CATENACCIO ADVERTISING

 

 

Italy has a reputation for great defenders.

This stems from teams like Milan. In the 1960s and 70s Milan won the Serie A twice, the Coppa Italia three times, the European Cup twice, the Cup Winner’s Cup twice, and the World Club Cup.

Milan’s game was based on the Italian defensive system called Catenaccio.

Catenaccio means door-bolt, the ‘door-bolt’ being a free-ranging defender behind the team.

Italy was the first to understand that if no one scores against you, you can’t lose.

More recently, Pep Guardiola has won 9 titles at the clubs he’s managed: Barcelona, Bayern Munich, and Man City, and each club had the best defensive record in its league.

As Guardiola says, “For us to concede a goal the opponent must have the ball, so the less they have the ball the better. After that we can talk about what we do with it.”

Basically, the amateur thinks about the glory of scoring and winning, the professional knows not-losing is the most crucial.

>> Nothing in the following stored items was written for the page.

Lemma parse_consumed fuel :
  (∀ s v rest, parse_value fuel s = Some (v, rest) → consumed s rest)
  ∧ (∀ s vs rest, parse_elements fuel s = Some (vs, rest) → consumed s rest)
  ∧ (∀ s kvs rest, parse_members fuel s = Some (kvs, rest) → consumed s rest).
Proof.
  induction fuel as [|fuel (IHv & IHe & IHm)]; [done|].
  split; [|split].
  - intros s v rest. cbn [parse_value].
    destruct (skip_ws s) as [|c r] eqn:Hs; [done|].
    intros Hp. apply consumed_skip_ws. rewrite Hs. revert Hp.
    destruct (N.eqb_spec c (chr "{")) as [->|Hc1].
    { destruct (skip_ws r) as [|c' r'] eqn:Hr; [done|].
      destruct (N.eqb_spec c' (chr "}")) as [->|].
      - intros [= <- <-]. eapply consumed_trans; [by apply consumed_char|].
        by eapply consumed_ws_char.
      - destruct (parse_members fuel r) as [[kvs rest']|] eqn:Hm; [|done].
        intros [= <- <-]. eapply consumed_trans; [by apply consumed_char|].
        by eapply IHm. }
    destruct (N.eqb_spec c (chr "[")) as [->|Hc2].
    { destruct (skip_ws r) as [|c' r'] eqn:Hr; [done|].
      destruct (N.eqb_spec c' (chr "]")) as [->|].
      - intros [= <- <-]. eapply consumed_trans; [by apply consumed_char|].
        by eapply consumed_ws_char.
      - destruct (parse_elements fuel r) as [[vs rest']|] eqn:Hm; [|done].
        intros [= <- <-]. eapply consumed_trans; [by apply consumed_char|].
        by eapply IHe. }
    destruct (N.eqb_spec c dquote) as [->|Hc3].
    { destruct (parse_string r) as [[t rest']|] eqn:Ht; [|done].
      intros [= <- <-]. by eapply parse_string_consumed. }
    destruct (strip_prefix (str "true") (c :: r)) eqn:H1.
    { intros [= <- <-]. eapply strip_prefix_consumed; [..|exact H1]; by_compute. }
    destruct (strip_prefix (str "false") (c :: r)) eqn:H2.
    { intros [= <- <-]. eapply strip_prefix_consumed; [..|exact H2]; by_compute. }
    destruct (strip_prefix (str "null") (c :: r)) eqn:H3.
    { intros [= <- <-]. eapply strip_prefix_consumed; [..|exact H3]; by_compute. }
    destruct (parse_number (c :: r)) as [[q rest']|] eqn:H4; [|done].
    intros [= <- <-]. by eapply parse_number_consumed.
  - intros s vs rest. cbn [parse_elements].
    destruct (parse_value fuel s) as [[v r]|] eqn:Hv; [|done].
    apply IHv in Hv.
    destruct (skip_ws r) as [|c r'] eqn:Hr; [done|].
    destruct (N.eqb_spec c (chr ",")) as [->|].
    { destruct (parse_elements fuel r') as [[vs' rest']|] eqn:He; [|done].
      intros [= <- <-]. eapply consumed_trans; [exact Hv|].
      eapply consumed_trans; [by eapply consumed_ws_char | by eapply IHe]. }
    destruct (N.eqb_spec c (chr "]")) as [->|]; [|done].
    intros [= <- <-]. eapply consumed_trans; [exact Hv|]. by eapply consumed_ws_char.
  - intros s kvs rest. cbn [parse_members].
    destruct (skip_ws s) as [|c r] eqn:Hs; [done|].
    intros Hp. apply consumed_skip_ws. rewrite Hs. revert Hp.
    destruct (N.eqb_spec c dquote) as [->|]; [|done].
    destruct (parse_string r) as [[k r1]|] eqn:Hk; [|done].
    apply parse_string_consumed in Hk.
    destruct (skip_ws r1) as [|c1 r2] eqn:H1; [done|].
    destruct (N.eqb_spec c1 (chr ":")) as [->|]; [|done].
    destruct (parse_value fuel r2) as [[v r3]|] eqn:Hv; [|done].
    apply IHv in Hv.
    destruct (skip_ws r3) as [|c3 r4] eqn:H3; [done|].
    assert (Hto : consumed (dquote :: r) r3).
    { eapply consumed_trans; [exact Hk|].
      eapply consumed_trans; [by eapply consumed_ws_char | exact Hv]. }
    destruct (N.eqb_spec c3 (chr ",")) as [->|].
    { destruct (parse_members fuel r4) as [[kvs' rest']|] eqn:Hm; [|done].
      intros [= <- <-]. eapply consumed_trans; [exact Hto|].
      eapply consumed_trans; [by eapply consumed_ws_char | by eapply IHm]. }
    destruct (N.eqb_spec c3 (chr "}")) as [->|]; [|done].
    intros [= <- <-]. eapply consumed_trans; [exact Hto|]. by eapply consumed_ws_char.
Qed.

(** *** Fuel *)

Lemma skip_ws_cons_length s c r : skip_ws s = c :: r → (length r < length s)%nat.
Proof.
  intros Hs. pose proof (length_skip_ws s) as Hl. rewrite Hs in Hl. simpl in Hl. lia.
Qed.

Lemma parse_value_length fuel s v rest :
  parse_value fuel s = Some (v, rest) → (length rest < length s)%nat.
Proof. intros Hp. apply consumed_length. by eapply (proj1 (parse_consumed fuel)). Qed.

Lemma parse_elements_length fuel s vs rest :
  parse_elements fuel s = Some (vs, rest) → (length rest < length s)%nat.
Proof.
  intros Hp. apply consumed_length. by eapply (proj1 (proj2 (parse_consumed fuel))).
Qed.

Lemma parse_members_length fuel s kvs rest :
  parse_members fuel s = Some (kvs, rest) → (length rest < length s)%nat.
Proof.
  intros Hp. apply consumed_length. by eapply (proj2 (proj2 (parse_consumed fuel))).
Qed.

Lemma parse_string_length r t rest :
  parse_string r = Some (t, rest) → (length rest < length r)%nat.
Proof.
  intros (b & -> & _)%parse_string_spec. rewrite length_app. simpl. lia.
Qed.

Warren Buffett is one of the richest investors in the world, worth $127 billion.

He said, “An investor needs to do very few things right, just don’t make any big mistakes.”

His partner, Charlie Munger said, “It’s remarkable how much long-term advantage we’ve gotten by trying to be consistently not-stupid, instead of trying to be very intelligent.”

In 1815, Waterloo was a battle between a general who was a genius at attacking and a general who was brilliant at defending, we know how that turned out.

Ad agencies don’t get this, they always promise campaigns that produce huge wins.

But let’s look at the facts: £20 billion spent on all forms of advertising in the UK.

4% is remembered positively; 7% is remembered negatively; 89% is not noticed or remembered.

That’s £18 billion of advertising that can’t even get noticed or remembered; most advertising fails because people ignore the basics.

That’s what Warren Buffet and Charlie Munger are talking about, that’s what most people get wrong.

We are frightened to fall behind what everyone else is doing, so we ignore the basics and concentrate on the latest fashion.

So what are the basics that we’re ignoring?

Well, if 89% of advertising isn’t noticed or remembered, let’s start from there.

Any communication must have three things: it must have impact, it must communicate, and it must persuade.

£18 billion falls at that first hurdle, it isn’t noticed or remembered, because it’s all the same.

So it all becomes one long identical piece of wallpaper.

So the first, most basic rule, is be different to what’s around you, or you won’t have impact.

The second hurdle advertising falls at is communication.

Try it yourself, after an ad break is over pick one of the ads and ask the person with you if they can explain what it was about.

Odds are they can’t because the agency was trying to make the ad esoteric.

So now we have ads that people don’t notice, designed not to be understood by the masses, what chance do we have of even getting to the third hurdle: persuasion?

Our advertising fails the basics, because we are only interested in the complicated stuff.

That’s what Warren Buffet and Charlie Munger are talking about.

By concentrating on the basics they’ve made billions while people who are determined to be clever have lost everything.

So we have to ask ourselves, who’s really stupid and who’s really clever?